Regarding the guides I thought were the most useless, Mario Kart 64 and Wave Race: Blue Storm. They're not going to tell you anything you don't know as long as you know all the shortcuts and best line through the track. Yeah, there's also unlockables and "best times to beat" (which amused me to no end when I used MK64's shortcut for Frappe Snowland, easily beating the pro time in the back of the book considering every other track had them using shortcuts - Frappe Snowland had the one shortcut they missed), but again you probably already know about those. I guess the only reason I'd be interesting in them is to see a topdown view of the racetrack. I'd especially like to see that for an Extreme-G game considering how they twist and turn. I also thought the Star Fox 64 guide was useless. Pretty much all it tells you is where to be or what to do to score big, but no, it still relies on fast reflexes. I followed NP's advice and still couldn't get those medals. Then a YouTube video makes it look pathetically easy. The maps they have aren't too helpful either considering how vague they are. I suppose when 3D games came along, map-making became a lot tougher. The old guides for 2D platform or action games like SMB3 and SMW2 were great because they could print the map directly and then just point to spots on it to tell you exactly where each tip applies to. In the guides for 3D games, we might get a number and then a little box two pages away corresponding to it. Or in the case of RPGs, no number and you just have to follow the series of boxes to figure out where in the sequence of events you are.
But the thing that really annoys me about guides is when it's for a game that has you collect stuff and they have a checklist in the guide (or a checklist of event points to hit). Let alone the likelyhood that I'll forget what I have and haven't collected, trying to re-collect old stuff because I forgot which one thing out of 20 is missing, I'm not going to write in my guide. Who knows, I might play the game again in the future. Last thing I want is to open the guide and see a series of checkmarks on each page. They would just taunt me, and it probably ruins the value of selling it off to someone else.

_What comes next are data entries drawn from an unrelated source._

(** * Data-parallel training notebook (distribute_flax_models.ipynb)

    A shallow embedding of the notebook's authored code (the [MLP] module,
    [init_fn], [train_step] with its nested [loss_fn], the three-way mode
    dispatch and the cell that calls the compiled step) together with a
    value-level model of the JAX / flax / optax primitives those cells call
    (after their documented behaviour in jax 0.4.31 and flax 0.8.6, the
    versions the notebook names).

    Arrays hold exact rationals ([Qc]); a value that is exactly representable
    in float32 (small integers, halves, ...) behaves the same in both.
    Shapes are not carried in types: the array functions are total, and they
    agree with the framework on well-shaped arguments (on ill-shaped ones the
    framework raises, so nothing is returned there). *)

From Stdlib Require Import String List ZArith QArith Qcanon Lia Bool Arith Permutation.
Import ListNotations.

Set Implicit Arguments.
Open Scope nat_scope.

(* ================================================================== *)
(** * Scalars: the element type of traced arrays *)
(* ================================================================== *)

(** JAX traces a Python function with abstract array elements; the same
    function body runs on plain numbers and on (primal, tangent) pairs.
    [Scalar] is that interface. *)
Class Scalar (R : Type) : Type := {
  zero : R;
  one : R;
  add : R -> R -> R;
  sub : R -> R -> R;
  mul : R -> R -> R;
  relu : R -> R;            (* max(x, 0) *)
  divn : R -> nat -> R      (* division by an element count *)
}.

Definition qn (n : nat) : Qc := Q2Qc (inject_Z (Z.of_nat n)).

Definition Qc_relu (v : Qc) : Qc :=
  match (0 ?= v)%Qc with Lt => v | _ => 0%Qc end.

#[export] Instance Qc_Scalar : Scalar Qc := {
  zero := 0%Qc;
  one := 1%Qc;
  add := Qcplus;
  sub := Qcminus;
  mul := Qcmult;
  relu := Qc_relu;
  divn := fun v n => (v / qn n)%Qc
}.

(** Forward-mode pairs: a value and its derivative along one direction. *)
Record Dual : Type := mkDual { primal : Qc; tangent : Qc }.

Definition const (a : Qc) : Dual := mkDual a 0%Qc.

(** relu has derivative 1 where the input is positive and 0 elsewhere
    (jax.nn.relu's jvp rule is [g * where(x > 0, 1, 0)]). *)
Definition Dual_relu (d : Dual) : Dual :=
  match (0 ?= primal d)%Qc with Lt => d | _ => const 0%Qc end.

#[export] Instance Dual_Scalar : Scalar Dual := {
  zero := const 0%Qc;
  one := const 1%Qc;
  add := fun a b => mkDual (primal a + primal b)%Qc (tangent a + tangent b)%Qc;
  sub := fun a b => mkDual (primal a - primal b)%Qc (tangent a - tangent b)%Qc;
  mul := fun a b => mkDual (primal a * primal b)%Qc
                           (primal a * tangent b + tangent a * primal b)%Qc;
  relu := Dual_relu;
  divn := fun a n => mkDual (primal a / qn n)%Qc (tangent a / qn n)%Qc
}.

By the way, Super Mario All-Stars guide looks like the best guide ever if it's what I think it is. I glanced at the Mario Mania guide and was disappointed that it's basically a Super Mario World guide, SMB1-3 instruction manual, and a few misc pages (granted, interesting stuff like a comparison of Mario's jumping and running in the different games, but there's not a lot of it). I was thinking it'd be a full guide of all four of those games. So this is probably what I was thinking of. I remember back in the day of renting NES games from Half-Price Books at the mall, there were two player's guides for SMB2, one for each half of the game.
Edit: If anyone remembers getting SimCity 3000 Unlimited and seeing the 226-page manual that came with it... that's not a manual, that's a frickin' novel serving as a strategy guide. I think the manuals for flight simulator games are even longer. Wonder if anyone who played those games thought they might as well be doing the real thing, since I'd consider it work to get through a manual of that size.